Today marks my second work anniversary at Perk Comm and I'm still amazed over the fact that it has been two years since I lost my ultimate dream job of being a college professor (who was starting her own department!) and an educational therapist and eventually found my way to the job that is meant for me.
If you only knew the amount of tears I cried and the fears I had in the summer of 2013 when I realized that what I've been working towards since I graduated in 2007 were shattered. I was sad but at the same time, hopeful. And for good cause, I was about to enter into the most radical and most exhilarating relationship of my life but of course I didn't know it at that time. I've always thought that I was destined to be a teacher but of course God had other plans (as he always does) and I'm grateful he used that rejection to steer me to the right direction (how cheesy can I get, but this is true).
I always tell the people around me that the most important thing in my life right now is work so it's always exciting for me to celebrate my work-vesary because it makes me feel like I'm investing in the right things. It's also a joy to note that the best people in my life I have met through Perk and now as I thank God for all the blessings, I can't help but laugh a my twenty four year old self who was so scared.

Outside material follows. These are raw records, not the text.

(* ===== verification/IBRange.v ===== *)
(** * Range deletion (Node.DeleteRange)

    Two cursors of one tree: the last entry below the first key and the first
    entry above the second key.  Below the level where their paths part, the
    right cursor loses what is left of it and the left cursor what is right of
    it; at that level the two halves are joined. *)
From stdpp Require Import base list sets strings sorting.
From Stdlib Require Import ZArith Lia.
From S2P Require Import Prelude OrderedMap IBNode IBStack IBTree IBRepr IBStackFacts IBLoc IBSearch IBWalk IBGet IBAdd IBBalance IBIterate IBCommit IBUpdate.

Section range.
Context `{Hsz : MsgpSizes} (t : Tree) (B : Z) `{!TreeOk t B}.

#[local] Instance range_sizes : MsgpSizesOk := tree_sizes (t := t) (B := B).

Abbreviation kvs_of := (map pair_of_child).

(** ** Trimming below a level *)

(** The node of a path and its index, [k] levels up. *)
Definition frame_up (fs : list (Node * Z)) (n : Node) (i : Z) (k : nat) : option (Node * Z) :=
  ((n, i) :: fs) !! k.

Lemma kvs_ok_trim_l l1 l2 l3 : kvs_ok t B (l1 ++ l2 ++ l3) → kvs_ok t B (l1 ++ l3).
Proof. apply kvs_ok_drop_mid. Qed.

(** Dropping the entries right of the cursor. *)
Lemma keep_left h st fs n lb ln la cl1 c cl2 ls1 lc :
  Loc t B h st fs n (Z.of_nat (length cl1)) lb ln la → Children n = cl1 ++ c :: cl2 →
  Forall2 (erepr t B h) cl1 ls1 → erepr t B h c lc →
  ∃ st1 n1, (if (Z.of_nat (length cl1) <? Z.of_nat (length (Children n)) - 1)%Z
      then let! cl := slice_to (Children n) (Z.of_nat (length cl1) + 1) in
           rewriteNodeChildrenWithCopyOf t cl st
      else Ok st) = Ok st1 ∧
    Loc t B h st1 fs n1 (Z.of_nat (length cl1)) lb (concat ls1 ++ lc) la ∧
    Children n1 = cl1 ++ [c].
Proof.
  intros HL Hch HF1 Hc. pose proof (loc_node _ _ _ _ _ _ _ _ _ _ HL) as (_ & ls & HF & Hln).
  rewrite Hch in HF. apply Forall2_app_inv_l in HF as (k1 & k' & HG1 & HG' & ->).
  apply Forall2_cons_inv_l in HG' as (kc & k2 & Hkc & HG2 & ->).
  assert (k1 = ls1) as -> by (by eapply Forall2_erepr_fun).
  assert (kc = lc) as -> by (by eapply erepr_fun).
  rewrite concat_app in Hln. simpl in Hln.
  destruct (Z.ltb_spec (Z.of_nat (length cl1)) (Z.of_nat (length (Children n)) - 1)) as [Hlt|Hge].
  - replace (Z.of_nat (length cl1) + 1)%Z with (Z.of_nat (length (cl1 ++ [c])))
      by (rewrite length_app; simpl; lia).
    assert (Children n = (cl1 ++ [c]) ++ cl2) as Hch2 by (by rewrite <- app_assoc).
    rewrite Hch2, slice_to_Ok by (rewrite (length_app (cl1 ++ [c])); lia).
    rewrite take_app_length. cbn [res_bind]. unfold rewriteNodeChildrenWithCopyOf.
    destruct (Loc_rewriteNodeChildren t B h st fs n _ lb ln la (cl1 ++ [c]) (ls1 ++ [lc]) HL)
      as (st1 & -> & HL1 & _).
    + apply Forall2_app; [done|]. by constructor.
    + rewrite concat_app. simpl. rewrite app_nil_r.
      pose proof (loc_ok _ _ _ _ _ _ _ _ _ _ HL) as Hok. rewrite Hln in Hok.
      rewrite <- !app_assoc in *. rewrite (app_assoc (concat ls1)), (app_assoc lb) in Hok |- *.
      by eapply kvs_ok_drop_mid.
    + eexists st1, _. split; [done|]. rewrite concat_app in HL1. simpl in HL1.
      rewrite app_nil_r in HL1. by split.
  - assert (cl2 = []) as ->.
    { rewrite Hch, length_app in Hge. destruct cl2; [done|]. simpl in Hge. lia. }
    inversion HG2; subst. simpl in HL. rewrite app_nil_r in HL. by exists st, n.
Qed.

Don't get me wrong, work has been both humbling and challenging. I have had my own blah days and days when I feel I did't have it in me to continue but never, not even once did I question if I was in the right place and I think that's what makes all the difference. Everyday, despite what happened the day before, I wake up feeling excited to go to work. Whatever it is that is going on in my personal life, everything gets thrown out of the window the moment I enter the safe confinement of my work place.
Perk to say at the very least challenged me. It has challenged me to become a better version of myself by throwing out the self-righteous ideal that I was already more than okay. Perk has also taught me to continue to be coachable and teachable despite the many things I have already picked up and most importantly, Perk helped me focused on my own self-improvement instead of constantly trying to be better than everyone else.
It has rewired the way I saw success and without even noticing it, it has also made me more confident about myself, my choices, and my beliefs. All of these things I learned through gritty hard work that sometimes made me feel like the world is against me but I wouldn't have it any other way.
I guess it's true what they say that the things that change you, mold you, and eventually grow you are the adversities you initially wanted to run away from. I have been challenged in ways I have never been before and it was those trials or tests or whatever it is that you want to call that forced me to look inside and see the things I was afraid to see: my weaknesses and my faults and in doing so, I overcame my insecurities.
It also taught me to be fearless because no mistake is ever irreparable, in fact, most of them are essential in helping us become who we were meant to be. It's the mistakes, the regrets, and the failures that ultimately train us and prepare us for life.
I used to think that there were shortcuts, that if I read enough or studied enough, I will be "wise" enough (ironically, this made me stupid) to avoid it. But as my dad would always say, walang madali and these are the things you have to go through in order to grow.
So tonight, I thank God for what is and look forward to what is ahead.
I will never stop believing that the best is indeed yet to come.